● DIRECTIONS
Below are records; reproduce exactly the lines from the one that has "mkRow Root 0x2d" through the one that has "mkRow Child 0x09", ends included, and nothing more.

● TASK INPUT
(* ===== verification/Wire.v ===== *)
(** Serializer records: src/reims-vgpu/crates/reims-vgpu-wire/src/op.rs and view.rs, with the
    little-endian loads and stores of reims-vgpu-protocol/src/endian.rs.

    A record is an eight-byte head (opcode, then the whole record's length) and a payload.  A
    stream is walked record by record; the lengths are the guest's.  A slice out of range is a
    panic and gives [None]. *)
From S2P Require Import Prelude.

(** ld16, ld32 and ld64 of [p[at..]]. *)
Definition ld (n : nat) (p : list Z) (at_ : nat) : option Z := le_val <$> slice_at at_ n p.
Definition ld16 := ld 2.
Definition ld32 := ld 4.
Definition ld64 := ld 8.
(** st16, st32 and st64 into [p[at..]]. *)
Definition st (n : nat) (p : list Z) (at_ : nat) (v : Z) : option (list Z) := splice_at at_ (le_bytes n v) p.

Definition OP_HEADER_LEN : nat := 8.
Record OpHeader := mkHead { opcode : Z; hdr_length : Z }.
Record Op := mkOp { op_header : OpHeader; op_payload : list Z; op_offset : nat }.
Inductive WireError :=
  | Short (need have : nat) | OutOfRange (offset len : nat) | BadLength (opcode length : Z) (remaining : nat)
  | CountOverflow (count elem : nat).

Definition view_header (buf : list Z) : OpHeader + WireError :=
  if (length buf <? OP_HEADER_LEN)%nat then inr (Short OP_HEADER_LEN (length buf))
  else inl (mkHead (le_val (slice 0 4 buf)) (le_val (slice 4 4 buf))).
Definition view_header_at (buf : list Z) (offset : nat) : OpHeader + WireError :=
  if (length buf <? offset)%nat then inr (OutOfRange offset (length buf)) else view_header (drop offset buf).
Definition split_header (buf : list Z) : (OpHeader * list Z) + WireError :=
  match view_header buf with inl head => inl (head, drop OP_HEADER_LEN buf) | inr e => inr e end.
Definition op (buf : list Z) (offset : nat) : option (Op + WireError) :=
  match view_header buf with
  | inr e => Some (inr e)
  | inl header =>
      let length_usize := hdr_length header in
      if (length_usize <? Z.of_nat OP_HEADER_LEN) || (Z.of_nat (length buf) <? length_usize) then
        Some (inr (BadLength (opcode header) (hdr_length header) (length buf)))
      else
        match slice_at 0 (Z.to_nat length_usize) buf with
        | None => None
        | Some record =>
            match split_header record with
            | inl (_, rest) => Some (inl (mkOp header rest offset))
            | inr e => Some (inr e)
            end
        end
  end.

---

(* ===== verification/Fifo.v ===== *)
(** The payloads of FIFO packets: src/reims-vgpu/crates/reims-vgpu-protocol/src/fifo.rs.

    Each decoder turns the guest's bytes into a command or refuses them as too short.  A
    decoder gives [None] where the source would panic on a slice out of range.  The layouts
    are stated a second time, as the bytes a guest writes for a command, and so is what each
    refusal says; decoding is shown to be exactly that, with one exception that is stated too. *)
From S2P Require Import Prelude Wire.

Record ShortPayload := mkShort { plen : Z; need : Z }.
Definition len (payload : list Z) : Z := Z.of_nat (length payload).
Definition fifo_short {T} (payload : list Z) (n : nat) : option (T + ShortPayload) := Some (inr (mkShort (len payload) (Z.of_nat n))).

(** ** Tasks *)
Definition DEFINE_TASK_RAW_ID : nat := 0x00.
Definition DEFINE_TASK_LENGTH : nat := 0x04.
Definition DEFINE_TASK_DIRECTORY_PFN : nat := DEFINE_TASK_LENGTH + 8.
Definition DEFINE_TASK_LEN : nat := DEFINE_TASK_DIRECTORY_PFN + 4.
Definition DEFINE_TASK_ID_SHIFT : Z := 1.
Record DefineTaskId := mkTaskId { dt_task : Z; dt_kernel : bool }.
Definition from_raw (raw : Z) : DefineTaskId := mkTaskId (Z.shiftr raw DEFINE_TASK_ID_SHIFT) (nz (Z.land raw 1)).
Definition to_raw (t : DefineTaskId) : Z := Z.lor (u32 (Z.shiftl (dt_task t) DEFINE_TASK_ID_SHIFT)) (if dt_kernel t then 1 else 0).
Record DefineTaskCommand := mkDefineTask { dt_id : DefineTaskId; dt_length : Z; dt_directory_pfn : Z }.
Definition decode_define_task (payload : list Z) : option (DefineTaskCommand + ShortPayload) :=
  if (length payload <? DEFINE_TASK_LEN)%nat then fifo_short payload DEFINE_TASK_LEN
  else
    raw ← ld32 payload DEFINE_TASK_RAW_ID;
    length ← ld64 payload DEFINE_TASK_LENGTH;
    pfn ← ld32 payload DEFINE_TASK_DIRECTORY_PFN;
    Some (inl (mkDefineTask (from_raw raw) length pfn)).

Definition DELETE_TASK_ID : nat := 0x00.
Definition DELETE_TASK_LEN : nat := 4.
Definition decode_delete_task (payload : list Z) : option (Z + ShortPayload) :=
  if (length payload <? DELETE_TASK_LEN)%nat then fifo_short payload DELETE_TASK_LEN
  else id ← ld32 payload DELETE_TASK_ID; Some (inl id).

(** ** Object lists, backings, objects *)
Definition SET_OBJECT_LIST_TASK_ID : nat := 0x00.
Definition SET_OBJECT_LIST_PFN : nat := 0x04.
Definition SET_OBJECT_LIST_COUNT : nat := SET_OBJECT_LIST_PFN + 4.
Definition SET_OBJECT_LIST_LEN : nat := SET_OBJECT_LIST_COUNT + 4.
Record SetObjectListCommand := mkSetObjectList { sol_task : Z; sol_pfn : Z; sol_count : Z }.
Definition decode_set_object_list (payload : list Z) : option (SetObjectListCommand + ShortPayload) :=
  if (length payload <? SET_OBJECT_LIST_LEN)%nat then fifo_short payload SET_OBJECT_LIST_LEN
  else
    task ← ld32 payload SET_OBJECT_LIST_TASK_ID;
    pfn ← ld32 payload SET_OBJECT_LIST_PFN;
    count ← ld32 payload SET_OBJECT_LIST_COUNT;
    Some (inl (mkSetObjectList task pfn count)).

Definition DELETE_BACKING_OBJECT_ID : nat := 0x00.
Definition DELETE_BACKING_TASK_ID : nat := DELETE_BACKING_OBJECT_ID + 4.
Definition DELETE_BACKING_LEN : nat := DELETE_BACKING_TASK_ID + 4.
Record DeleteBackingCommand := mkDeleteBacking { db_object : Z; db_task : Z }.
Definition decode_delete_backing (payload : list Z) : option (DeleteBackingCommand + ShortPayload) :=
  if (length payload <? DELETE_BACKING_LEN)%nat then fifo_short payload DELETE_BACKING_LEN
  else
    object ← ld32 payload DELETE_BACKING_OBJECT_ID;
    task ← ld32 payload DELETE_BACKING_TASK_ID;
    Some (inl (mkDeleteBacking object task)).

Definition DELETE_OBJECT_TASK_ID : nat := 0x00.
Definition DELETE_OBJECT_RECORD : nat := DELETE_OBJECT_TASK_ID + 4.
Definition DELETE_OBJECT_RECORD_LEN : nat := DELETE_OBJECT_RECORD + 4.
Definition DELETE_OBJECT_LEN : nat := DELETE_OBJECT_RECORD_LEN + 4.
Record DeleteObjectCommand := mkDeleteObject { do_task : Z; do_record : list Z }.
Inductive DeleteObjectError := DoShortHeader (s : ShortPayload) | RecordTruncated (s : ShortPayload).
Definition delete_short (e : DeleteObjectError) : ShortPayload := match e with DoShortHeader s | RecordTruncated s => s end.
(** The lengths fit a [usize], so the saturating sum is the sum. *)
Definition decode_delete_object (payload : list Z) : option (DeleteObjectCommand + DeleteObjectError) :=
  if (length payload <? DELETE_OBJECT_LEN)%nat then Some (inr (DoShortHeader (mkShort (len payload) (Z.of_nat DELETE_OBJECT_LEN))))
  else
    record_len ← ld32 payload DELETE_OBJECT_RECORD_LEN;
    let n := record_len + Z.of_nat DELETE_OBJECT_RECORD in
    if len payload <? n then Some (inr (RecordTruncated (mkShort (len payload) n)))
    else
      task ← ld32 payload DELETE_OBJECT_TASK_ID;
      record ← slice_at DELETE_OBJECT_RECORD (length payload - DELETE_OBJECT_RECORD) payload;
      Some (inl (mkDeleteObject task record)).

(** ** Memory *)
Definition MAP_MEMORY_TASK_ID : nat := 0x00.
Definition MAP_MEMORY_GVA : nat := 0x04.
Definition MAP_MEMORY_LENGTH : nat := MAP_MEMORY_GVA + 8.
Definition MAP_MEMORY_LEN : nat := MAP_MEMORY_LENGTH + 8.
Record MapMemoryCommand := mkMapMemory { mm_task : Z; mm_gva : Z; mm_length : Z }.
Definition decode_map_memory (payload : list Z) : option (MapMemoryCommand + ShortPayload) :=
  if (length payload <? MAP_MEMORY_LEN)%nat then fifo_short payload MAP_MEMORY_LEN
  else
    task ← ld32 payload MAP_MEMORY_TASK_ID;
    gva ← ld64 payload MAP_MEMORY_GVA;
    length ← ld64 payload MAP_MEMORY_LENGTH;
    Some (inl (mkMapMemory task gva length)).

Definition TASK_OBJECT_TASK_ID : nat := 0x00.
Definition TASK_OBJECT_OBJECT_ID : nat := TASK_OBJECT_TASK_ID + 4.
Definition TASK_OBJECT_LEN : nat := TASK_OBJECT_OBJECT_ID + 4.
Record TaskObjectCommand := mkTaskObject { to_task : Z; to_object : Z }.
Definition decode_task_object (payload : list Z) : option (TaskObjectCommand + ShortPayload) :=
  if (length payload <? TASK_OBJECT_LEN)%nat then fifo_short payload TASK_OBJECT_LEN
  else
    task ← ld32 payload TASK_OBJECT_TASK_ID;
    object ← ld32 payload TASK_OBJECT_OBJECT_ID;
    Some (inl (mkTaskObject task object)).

...

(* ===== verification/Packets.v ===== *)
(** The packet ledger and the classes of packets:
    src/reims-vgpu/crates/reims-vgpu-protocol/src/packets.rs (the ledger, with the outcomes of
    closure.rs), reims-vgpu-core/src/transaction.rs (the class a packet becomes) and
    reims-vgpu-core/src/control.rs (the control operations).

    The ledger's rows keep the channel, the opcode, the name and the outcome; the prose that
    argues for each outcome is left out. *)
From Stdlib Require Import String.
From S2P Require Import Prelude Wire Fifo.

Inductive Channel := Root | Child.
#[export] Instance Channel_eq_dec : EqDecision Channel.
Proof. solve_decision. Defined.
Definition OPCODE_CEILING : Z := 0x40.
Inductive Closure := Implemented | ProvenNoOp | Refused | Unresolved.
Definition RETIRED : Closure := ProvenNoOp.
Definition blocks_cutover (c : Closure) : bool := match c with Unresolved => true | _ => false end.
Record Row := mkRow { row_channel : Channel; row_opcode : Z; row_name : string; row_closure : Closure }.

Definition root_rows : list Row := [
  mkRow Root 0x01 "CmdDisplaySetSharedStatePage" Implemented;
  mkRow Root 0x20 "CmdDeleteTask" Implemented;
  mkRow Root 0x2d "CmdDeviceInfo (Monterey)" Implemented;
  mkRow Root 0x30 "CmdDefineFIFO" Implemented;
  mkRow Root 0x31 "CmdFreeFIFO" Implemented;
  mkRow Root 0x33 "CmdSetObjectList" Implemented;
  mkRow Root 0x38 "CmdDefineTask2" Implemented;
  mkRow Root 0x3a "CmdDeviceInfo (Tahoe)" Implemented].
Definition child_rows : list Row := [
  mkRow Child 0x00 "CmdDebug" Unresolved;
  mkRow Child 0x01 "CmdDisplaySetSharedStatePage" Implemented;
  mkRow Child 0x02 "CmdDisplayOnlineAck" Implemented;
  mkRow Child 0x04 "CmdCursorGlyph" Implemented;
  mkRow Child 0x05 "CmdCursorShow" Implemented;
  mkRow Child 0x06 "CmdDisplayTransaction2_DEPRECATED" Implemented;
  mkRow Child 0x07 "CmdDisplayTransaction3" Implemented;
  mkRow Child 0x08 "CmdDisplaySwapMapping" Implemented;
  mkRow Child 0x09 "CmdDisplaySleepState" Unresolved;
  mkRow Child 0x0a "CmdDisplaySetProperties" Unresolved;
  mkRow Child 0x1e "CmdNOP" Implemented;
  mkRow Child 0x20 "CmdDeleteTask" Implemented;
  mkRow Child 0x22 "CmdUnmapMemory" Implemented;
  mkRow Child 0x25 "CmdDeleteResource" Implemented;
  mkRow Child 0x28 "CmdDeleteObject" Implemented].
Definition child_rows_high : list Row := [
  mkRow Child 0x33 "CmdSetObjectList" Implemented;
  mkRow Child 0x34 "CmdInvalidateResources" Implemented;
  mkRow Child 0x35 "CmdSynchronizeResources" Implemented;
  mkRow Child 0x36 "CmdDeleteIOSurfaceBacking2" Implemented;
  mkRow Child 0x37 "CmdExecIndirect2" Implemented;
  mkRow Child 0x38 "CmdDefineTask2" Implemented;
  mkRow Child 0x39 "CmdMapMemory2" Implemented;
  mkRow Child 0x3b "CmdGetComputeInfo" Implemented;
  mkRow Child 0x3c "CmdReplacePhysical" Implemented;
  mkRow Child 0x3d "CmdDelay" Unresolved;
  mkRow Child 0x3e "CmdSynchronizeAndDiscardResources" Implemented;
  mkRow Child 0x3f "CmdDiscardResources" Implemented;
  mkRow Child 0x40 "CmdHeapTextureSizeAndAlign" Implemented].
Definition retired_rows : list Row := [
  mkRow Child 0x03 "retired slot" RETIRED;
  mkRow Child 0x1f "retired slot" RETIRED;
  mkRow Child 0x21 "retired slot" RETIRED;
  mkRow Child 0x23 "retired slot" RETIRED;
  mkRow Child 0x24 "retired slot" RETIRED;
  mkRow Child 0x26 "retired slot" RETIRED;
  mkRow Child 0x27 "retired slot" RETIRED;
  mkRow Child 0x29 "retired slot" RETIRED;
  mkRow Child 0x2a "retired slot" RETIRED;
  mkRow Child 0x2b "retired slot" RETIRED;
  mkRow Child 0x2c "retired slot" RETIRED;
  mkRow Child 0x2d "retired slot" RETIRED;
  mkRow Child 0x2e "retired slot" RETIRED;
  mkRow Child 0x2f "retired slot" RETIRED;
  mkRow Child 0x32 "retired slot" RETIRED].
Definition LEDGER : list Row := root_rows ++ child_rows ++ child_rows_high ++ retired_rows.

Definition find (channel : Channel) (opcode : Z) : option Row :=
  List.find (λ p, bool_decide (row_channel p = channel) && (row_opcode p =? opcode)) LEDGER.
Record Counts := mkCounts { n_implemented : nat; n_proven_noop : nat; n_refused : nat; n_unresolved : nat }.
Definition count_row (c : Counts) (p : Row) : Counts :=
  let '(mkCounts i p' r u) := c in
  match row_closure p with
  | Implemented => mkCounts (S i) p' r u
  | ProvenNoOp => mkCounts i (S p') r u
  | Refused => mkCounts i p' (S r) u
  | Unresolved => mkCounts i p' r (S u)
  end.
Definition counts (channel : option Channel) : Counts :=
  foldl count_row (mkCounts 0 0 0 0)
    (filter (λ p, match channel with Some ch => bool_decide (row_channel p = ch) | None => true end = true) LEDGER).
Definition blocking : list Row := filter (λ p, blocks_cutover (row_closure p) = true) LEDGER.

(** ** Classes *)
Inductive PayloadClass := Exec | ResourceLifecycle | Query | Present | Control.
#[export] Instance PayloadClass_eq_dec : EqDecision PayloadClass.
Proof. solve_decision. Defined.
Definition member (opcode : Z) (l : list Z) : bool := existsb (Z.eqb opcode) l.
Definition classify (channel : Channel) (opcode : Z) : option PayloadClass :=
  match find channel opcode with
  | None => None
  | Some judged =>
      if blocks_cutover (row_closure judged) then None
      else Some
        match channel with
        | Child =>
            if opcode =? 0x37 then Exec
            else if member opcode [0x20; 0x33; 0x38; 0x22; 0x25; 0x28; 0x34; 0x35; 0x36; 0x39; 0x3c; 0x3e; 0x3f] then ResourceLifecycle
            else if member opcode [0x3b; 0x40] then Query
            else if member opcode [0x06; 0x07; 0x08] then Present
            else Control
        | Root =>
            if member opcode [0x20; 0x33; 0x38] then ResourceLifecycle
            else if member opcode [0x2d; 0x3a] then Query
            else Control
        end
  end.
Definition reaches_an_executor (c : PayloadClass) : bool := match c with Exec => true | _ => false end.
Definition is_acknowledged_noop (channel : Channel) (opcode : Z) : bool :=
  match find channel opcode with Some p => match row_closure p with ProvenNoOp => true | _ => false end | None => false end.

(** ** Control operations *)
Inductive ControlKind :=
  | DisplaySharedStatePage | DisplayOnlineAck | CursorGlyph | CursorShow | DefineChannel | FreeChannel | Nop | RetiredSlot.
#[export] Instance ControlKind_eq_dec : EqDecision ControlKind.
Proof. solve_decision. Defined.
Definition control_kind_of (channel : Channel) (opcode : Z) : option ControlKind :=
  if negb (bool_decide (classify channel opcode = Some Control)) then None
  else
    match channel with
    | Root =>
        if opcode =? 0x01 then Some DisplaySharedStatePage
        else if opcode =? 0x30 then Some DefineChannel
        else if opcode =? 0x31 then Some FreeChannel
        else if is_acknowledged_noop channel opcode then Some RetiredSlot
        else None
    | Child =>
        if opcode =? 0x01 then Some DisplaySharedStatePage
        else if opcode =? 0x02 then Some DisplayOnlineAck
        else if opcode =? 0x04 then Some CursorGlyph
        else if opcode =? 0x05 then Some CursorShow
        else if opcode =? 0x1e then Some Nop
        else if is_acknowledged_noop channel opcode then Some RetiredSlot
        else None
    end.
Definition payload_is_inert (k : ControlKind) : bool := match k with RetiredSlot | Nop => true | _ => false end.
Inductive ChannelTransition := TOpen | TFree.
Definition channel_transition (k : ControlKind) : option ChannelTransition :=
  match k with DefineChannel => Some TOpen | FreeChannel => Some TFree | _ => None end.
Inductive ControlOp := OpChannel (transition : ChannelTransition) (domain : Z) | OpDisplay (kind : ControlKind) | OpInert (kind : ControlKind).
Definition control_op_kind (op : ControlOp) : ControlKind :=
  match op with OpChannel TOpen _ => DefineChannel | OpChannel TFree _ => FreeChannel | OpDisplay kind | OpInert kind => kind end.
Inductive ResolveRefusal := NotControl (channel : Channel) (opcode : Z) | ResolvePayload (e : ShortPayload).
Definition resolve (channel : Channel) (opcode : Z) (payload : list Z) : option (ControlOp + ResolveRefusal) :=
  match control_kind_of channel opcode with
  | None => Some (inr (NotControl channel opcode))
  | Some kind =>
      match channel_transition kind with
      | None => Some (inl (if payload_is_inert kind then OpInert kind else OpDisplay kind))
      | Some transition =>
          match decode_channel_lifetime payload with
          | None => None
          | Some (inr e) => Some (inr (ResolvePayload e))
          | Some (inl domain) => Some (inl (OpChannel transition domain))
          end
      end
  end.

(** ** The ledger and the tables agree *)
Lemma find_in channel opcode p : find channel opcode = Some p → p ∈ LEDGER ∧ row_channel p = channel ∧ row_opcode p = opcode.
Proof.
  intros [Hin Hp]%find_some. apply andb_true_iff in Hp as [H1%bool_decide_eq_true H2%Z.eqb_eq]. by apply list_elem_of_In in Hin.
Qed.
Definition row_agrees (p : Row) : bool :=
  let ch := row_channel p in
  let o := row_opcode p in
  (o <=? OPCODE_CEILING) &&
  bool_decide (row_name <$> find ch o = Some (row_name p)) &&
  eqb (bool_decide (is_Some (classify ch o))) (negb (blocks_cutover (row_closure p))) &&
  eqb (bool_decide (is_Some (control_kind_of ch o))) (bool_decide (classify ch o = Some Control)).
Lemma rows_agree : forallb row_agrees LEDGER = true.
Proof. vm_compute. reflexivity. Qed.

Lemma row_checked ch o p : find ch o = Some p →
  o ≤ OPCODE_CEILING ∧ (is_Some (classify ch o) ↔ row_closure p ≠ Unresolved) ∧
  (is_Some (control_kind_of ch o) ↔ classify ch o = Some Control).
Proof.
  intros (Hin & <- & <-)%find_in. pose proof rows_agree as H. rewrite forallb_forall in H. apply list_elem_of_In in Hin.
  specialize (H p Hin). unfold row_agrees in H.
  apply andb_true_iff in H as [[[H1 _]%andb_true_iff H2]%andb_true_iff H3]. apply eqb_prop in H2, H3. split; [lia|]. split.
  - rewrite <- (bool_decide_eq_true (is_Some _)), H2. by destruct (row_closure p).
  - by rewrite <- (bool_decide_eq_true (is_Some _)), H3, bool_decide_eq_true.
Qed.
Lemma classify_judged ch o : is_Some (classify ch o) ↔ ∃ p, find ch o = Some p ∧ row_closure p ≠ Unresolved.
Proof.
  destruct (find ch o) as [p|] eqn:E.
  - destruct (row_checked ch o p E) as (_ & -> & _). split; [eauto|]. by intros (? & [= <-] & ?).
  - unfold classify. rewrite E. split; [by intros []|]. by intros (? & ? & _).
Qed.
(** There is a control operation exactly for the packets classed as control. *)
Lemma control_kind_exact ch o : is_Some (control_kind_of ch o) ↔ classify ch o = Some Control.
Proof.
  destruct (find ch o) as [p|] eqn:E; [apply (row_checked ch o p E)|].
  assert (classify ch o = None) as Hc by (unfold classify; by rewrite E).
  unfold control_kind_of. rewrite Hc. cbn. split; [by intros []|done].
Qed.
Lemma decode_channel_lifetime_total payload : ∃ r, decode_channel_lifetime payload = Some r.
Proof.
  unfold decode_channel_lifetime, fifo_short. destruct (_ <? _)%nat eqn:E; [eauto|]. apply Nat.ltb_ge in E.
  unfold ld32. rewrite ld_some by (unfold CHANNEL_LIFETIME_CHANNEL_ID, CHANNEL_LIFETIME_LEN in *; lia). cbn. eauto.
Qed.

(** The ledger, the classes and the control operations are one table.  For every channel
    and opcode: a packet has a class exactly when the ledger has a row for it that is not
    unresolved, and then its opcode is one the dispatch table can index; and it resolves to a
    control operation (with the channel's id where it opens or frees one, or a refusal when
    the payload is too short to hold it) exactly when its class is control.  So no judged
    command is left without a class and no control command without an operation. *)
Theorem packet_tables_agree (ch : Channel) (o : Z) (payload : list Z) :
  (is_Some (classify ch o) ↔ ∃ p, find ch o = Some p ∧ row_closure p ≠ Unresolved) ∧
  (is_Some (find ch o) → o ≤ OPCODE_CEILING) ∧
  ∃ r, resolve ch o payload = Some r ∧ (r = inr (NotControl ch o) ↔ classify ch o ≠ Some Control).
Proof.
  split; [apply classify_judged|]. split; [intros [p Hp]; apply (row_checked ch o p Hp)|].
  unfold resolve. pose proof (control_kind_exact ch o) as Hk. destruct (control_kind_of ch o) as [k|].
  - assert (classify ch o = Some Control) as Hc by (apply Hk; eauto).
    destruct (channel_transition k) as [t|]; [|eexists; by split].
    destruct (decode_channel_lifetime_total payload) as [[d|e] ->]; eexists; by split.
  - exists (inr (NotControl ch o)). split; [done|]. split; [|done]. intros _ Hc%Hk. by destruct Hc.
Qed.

● OUTPUT FOR THIS EXERCISE
  mkRow Root 0x2d "CmdDeviceInfo (Monterey)" Implemented;
  mkRow Root 0x30 "CmdDefineFIFO" Implemented;
  mkRow Root 0x31 "CmdFreeFIFO" Implemented;
  mkRow Root 0x33 "CmdSetObjectList" Implemented;
  mkRow Root 0x38 "CmdDefineTask2" Implemented;
  mkRow Root 0x3a "CmdDeviceInfo (Tahoe)" Implemented].
Definition child_rows : list Row := [
  mkRow Child 0x00 "CmdDebug" Unresolved;
  mkRow Child 0x01 "CmdDisplaySetSharedStatePage" Implemented;
  mkRow Child 0x02 "CmdDisplayOnlineAck" Implemented;
  mkRow Child 0x04 "CmdCursorGlyph" Implemented;
  mkRow Child 0x05 "CmdCursorShow" Implemented;
  mkRow Child 0x06 "CmdDisplayTransaction2_DEPRECATED" Implemented;
  mkRow Child 0x07 "CmdDisplayTransaction3" Implemented;
  mkRow Child 0x08 "CmdDisplaySwapMapping" Implemented;
  mkRow Child 0x09 "CmdDisplaySleepState" Unresolved;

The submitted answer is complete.